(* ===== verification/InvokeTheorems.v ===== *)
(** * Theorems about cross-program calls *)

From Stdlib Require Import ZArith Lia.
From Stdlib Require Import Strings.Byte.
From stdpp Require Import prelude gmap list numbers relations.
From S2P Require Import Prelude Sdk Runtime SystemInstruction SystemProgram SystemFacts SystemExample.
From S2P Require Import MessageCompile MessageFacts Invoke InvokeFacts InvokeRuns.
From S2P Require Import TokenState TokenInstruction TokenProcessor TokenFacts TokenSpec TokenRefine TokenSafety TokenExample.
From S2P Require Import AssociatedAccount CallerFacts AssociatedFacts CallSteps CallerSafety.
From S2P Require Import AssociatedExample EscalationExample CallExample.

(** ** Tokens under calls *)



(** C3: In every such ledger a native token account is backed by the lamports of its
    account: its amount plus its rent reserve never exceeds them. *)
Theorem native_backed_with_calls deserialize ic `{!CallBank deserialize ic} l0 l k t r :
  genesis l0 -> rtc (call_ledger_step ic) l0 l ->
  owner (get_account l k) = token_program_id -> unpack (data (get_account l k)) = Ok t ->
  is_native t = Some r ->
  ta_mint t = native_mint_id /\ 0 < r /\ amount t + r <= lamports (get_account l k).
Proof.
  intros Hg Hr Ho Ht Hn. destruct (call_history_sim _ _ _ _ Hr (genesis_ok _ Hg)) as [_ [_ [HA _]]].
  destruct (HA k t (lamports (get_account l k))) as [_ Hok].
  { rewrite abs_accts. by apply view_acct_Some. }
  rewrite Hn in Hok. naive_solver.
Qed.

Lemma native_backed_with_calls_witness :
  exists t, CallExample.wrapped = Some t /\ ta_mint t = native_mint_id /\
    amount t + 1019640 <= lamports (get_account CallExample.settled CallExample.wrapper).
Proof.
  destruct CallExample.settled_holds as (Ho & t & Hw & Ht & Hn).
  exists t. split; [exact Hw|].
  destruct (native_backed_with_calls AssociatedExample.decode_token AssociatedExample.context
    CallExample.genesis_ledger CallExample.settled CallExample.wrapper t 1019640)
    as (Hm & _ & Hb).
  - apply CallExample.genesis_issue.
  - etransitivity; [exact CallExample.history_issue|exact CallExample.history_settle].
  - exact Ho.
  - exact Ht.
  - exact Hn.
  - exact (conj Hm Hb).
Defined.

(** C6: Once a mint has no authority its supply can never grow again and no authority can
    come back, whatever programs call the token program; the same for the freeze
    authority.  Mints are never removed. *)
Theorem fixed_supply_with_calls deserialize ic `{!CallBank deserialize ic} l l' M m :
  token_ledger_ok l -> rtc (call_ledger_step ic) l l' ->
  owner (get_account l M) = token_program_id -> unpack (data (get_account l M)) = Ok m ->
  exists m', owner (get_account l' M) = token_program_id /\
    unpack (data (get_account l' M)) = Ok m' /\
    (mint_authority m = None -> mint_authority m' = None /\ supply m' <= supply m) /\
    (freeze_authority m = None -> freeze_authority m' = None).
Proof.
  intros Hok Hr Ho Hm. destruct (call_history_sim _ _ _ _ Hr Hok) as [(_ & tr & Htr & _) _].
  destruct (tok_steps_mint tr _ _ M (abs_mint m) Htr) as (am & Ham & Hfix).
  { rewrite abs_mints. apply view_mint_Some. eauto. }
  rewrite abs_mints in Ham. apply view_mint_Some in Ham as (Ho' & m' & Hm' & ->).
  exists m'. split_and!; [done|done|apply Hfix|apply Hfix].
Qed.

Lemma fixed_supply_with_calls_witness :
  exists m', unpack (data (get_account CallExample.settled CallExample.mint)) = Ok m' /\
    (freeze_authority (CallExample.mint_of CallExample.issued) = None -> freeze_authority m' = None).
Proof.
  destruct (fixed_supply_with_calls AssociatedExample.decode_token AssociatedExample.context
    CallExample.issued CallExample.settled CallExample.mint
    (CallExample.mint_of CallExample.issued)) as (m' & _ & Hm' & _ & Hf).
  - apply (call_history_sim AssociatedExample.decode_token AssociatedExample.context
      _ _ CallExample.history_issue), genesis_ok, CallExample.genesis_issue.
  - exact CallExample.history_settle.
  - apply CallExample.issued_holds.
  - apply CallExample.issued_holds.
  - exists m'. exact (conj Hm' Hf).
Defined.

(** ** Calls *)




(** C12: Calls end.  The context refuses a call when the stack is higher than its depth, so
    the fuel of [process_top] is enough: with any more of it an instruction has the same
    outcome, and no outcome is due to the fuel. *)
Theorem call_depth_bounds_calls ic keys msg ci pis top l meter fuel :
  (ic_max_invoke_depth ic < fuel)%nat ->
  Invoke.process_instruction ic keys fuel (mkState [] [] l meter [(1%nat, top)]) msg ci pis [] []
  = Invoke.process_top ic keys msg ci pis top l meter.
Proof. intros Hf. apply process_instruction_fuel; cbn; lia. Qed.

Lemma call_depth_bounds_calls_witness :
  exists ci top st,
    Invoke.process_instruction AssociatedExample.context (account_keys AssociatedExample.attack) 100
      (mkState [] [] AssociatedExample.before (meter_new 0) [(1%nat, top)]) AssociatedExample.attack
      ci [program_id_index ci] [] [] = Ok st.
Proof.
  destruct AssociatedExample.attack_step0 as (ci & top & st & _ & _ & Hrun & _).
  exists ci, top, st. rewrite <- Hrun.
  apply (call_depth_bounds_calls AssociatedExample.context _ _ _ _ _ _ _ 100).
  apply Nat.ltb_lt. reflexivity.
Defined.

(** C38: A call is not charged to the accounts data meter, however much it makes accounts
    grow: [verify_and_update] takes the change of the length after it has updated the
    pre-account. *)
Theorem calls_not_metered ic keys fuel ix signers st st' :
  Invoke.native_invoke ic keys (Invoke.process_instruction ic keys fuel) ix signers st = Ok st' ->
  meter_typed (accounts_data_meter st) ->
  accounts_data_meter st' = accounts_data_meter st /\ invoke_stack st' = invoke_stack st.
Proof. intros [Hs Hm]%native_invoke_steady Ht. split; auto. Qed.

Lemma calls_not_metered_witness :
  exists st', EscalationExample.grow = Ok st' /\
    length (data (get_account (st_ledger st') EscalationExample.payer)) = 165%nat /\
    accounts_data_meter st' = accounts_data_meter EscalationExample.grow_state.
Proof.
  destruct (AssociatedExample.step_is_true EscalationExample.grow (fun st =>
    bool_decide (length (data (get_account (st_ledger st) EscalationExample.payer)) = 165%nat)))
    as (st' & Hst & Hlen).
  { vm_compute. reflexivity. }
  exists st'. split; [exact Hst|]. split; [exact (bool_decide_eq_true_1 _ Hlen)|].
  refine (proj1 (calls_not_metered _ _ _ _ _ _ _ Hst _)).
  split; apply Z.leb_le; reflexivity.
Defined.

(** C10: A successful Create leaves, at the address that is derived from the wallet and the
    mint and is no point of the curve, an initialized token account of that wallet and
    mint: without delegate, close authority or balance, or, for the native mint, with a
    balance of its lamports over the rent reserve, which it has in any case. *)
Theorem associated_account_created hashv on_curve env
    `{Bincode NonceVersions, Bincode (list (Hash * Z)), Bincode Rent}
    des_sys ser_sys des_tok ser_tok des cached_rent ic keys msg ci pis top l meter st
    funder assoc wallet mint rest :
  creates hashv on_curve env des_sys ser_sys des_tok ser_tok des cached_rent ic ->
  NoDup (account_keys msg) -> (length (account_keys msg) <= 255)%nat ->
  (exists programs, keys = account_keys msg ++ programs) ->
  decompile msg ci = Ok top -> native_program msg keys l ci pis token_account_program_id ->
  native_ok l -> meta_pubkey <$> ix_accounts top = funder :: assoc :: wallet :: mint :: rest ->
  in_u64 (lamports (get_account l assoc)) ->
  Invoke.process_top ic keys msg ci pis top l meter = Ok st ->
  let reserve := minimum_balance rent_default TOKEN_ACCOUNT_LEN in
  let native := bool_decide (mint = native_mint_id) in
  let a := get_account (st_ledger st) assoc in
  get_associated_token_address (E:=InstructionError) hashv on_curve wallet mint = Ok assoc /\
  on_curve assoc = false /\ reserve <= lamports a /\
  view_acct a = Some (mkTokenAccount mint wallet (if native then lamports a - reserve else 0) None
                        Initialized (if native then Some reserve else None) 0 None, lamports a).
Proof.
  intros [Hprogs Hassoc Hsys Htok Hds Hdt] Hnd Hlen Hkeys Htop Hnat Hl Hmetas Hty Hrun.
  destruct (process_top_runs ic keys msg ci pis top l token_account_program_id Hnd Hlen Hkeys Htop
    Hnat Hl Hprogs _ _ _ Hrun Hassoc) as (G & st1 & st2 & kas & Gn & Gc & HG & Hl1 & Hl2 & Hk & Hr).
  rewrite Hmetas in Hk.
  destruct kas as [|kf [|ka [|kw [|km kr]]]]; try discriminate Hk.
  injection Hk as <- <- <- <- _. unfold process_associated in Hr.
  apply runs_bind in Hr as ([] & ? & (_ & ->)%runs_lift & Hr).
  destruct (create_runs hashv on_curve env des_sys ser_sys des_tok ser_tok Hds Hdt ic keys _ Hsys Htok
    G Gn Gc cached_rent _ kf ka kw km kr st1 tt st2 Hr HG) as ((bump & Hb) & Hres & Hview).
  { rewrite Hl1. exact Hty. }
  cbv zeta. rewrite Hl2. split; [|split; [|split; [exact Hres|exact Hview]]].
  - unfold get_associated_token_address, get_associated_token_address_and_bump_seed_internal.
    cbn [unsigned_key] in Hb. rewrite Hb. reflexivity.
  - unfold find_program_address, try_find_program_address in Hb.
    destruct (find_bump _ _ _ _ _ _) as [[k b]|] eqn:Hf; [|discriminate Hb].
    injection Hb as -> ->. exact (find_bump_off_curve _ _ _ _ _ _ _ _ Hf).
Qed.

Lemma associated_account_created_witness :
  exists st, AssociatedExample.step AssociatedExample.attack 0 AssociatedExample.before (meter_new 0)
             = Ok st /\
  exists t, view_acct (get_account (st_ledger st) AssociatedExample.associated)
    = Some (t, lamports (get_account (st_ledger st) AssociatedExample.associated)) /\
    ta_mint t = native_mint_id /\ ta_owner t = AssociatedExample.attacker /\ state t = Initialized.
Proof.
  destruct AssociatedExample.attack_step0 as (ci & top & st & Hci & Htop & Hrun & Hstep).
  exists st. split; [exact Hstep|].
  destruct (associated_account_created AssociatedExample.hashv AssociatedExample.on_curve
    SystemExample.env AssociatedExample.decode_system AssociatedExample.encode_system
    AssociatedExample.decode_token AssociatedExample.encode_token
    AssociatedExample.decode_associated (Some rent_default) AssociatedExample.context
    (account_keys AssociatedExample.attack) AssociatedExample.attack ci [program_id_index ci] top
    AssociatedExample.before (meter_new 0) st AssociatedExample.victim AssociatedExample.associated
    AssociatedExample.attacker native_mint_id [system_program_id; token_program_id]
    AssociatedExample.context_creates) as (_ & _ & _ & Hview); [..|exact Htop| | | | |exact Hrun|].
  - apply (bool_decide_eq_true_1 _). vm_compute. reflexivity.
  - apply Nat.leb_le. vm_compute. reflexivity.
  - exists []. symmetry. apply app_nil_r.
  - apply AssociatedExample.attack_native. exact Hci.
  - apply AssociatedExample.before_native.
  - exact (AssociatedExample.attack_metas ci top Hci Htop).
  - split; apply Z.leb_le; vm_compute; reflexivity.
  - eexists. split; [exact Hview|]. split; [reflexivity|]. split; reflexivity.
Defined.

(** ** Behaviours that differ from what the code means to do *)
...
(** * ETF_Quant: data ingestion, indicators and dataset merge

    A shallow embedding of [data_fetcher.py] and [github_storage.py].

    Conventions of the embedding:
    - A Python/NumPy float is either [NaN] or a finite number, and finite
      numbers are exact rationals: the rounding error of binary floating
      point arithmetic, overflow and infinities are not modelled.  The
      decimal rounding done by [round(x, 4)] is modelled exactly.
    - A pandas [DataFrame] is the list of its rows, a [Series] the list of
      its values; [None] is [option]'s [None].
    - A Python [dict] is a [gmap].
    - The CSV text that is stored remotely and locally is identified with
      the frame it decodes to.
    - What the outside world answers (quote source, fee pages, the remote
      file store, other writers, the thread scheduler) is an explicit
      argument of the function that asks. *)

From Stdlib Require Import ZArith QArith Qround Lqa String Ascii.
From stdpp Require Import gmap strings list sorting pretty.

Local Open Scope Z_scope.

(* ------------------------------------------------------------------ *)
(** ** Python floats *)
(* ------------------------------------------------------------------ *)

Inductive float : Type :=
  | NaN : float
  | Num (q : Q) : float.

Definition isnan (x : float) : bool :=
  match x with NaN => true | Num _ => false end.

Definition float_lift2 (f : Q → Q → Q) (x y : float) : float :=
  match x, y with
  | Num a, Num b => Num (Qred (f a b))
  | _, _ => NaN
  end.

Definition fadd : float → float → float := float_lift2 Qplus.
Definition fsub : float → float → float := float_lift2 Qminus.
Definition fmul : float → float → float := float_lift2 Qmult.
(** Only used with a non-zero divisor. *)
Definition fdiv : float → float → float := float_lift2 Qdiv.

**Work task**
In the listing above, transcribe exactly everything from the line containing "exists ci top" down to the line containing "as (st' & Hst & Hlen).", including both and nothing more.

**Solution**
  exists ci top st,
    Invoke.process_instruction AssociatedExample.context (account_keys AssociatedExample.attack) 100
      (mkState [] [] AssociatedExample.before (meter_new 0) [(1%nat, top)]) AssociatedExample.attack
      ci [program_id_index ci] [] [] = Ok st.
Proof.
  destruct AssociatedExample.attack_step0 as (ci & top & st & _ & _ & Hrun & _).
  exists ci, top, st. rewrite <- Hrun.
  apply (call_depth_bounds_calls AssociatedExample.context _ _ _ _ _ _ _ 100).
  apply Nat.ltb_lt. reflexivity.
Defined.

(** C38: A call is not charged to the accounts data meter, however much it makes accounts
    grow: [verify_and_update] takes the change of the length after it has updated the
    pre-account. *)
Theorem calls_not_metered ic keys fuel ix signers st st' :
  Invoke.native_invoke ic keys (Invoke.process_instruction ic keys fuel) ix signers st = Ok st' ->
  meter_typed (accounts_data_meter st) ->
  accounts_data_meter st' = accounts_data_meter st /\ invoke_stack st' = invoke_stack st.
Proof. intros [Hs Hm]%native_invoke_steady Ht. split; auto. Qed.

Lemma calls_not_metered_witness :
  exists st', EscalationExample.grow = Ok st' /\
    length (data (get_account (st_ledger st') EscalationExample.payer)) = 165%nat /\
    accounts_data_meter st' = accounts_data_meter EscalationExample.grow_state.
Proof.
  destruct (AssociatedExample.step_is_true EscalationExample.grow (fun st =>
    bool_decide (length (data (get_account (st_ledger st) EscalationExample.payer)) = 165%nat)))
    as (st' & Hst & Hlen).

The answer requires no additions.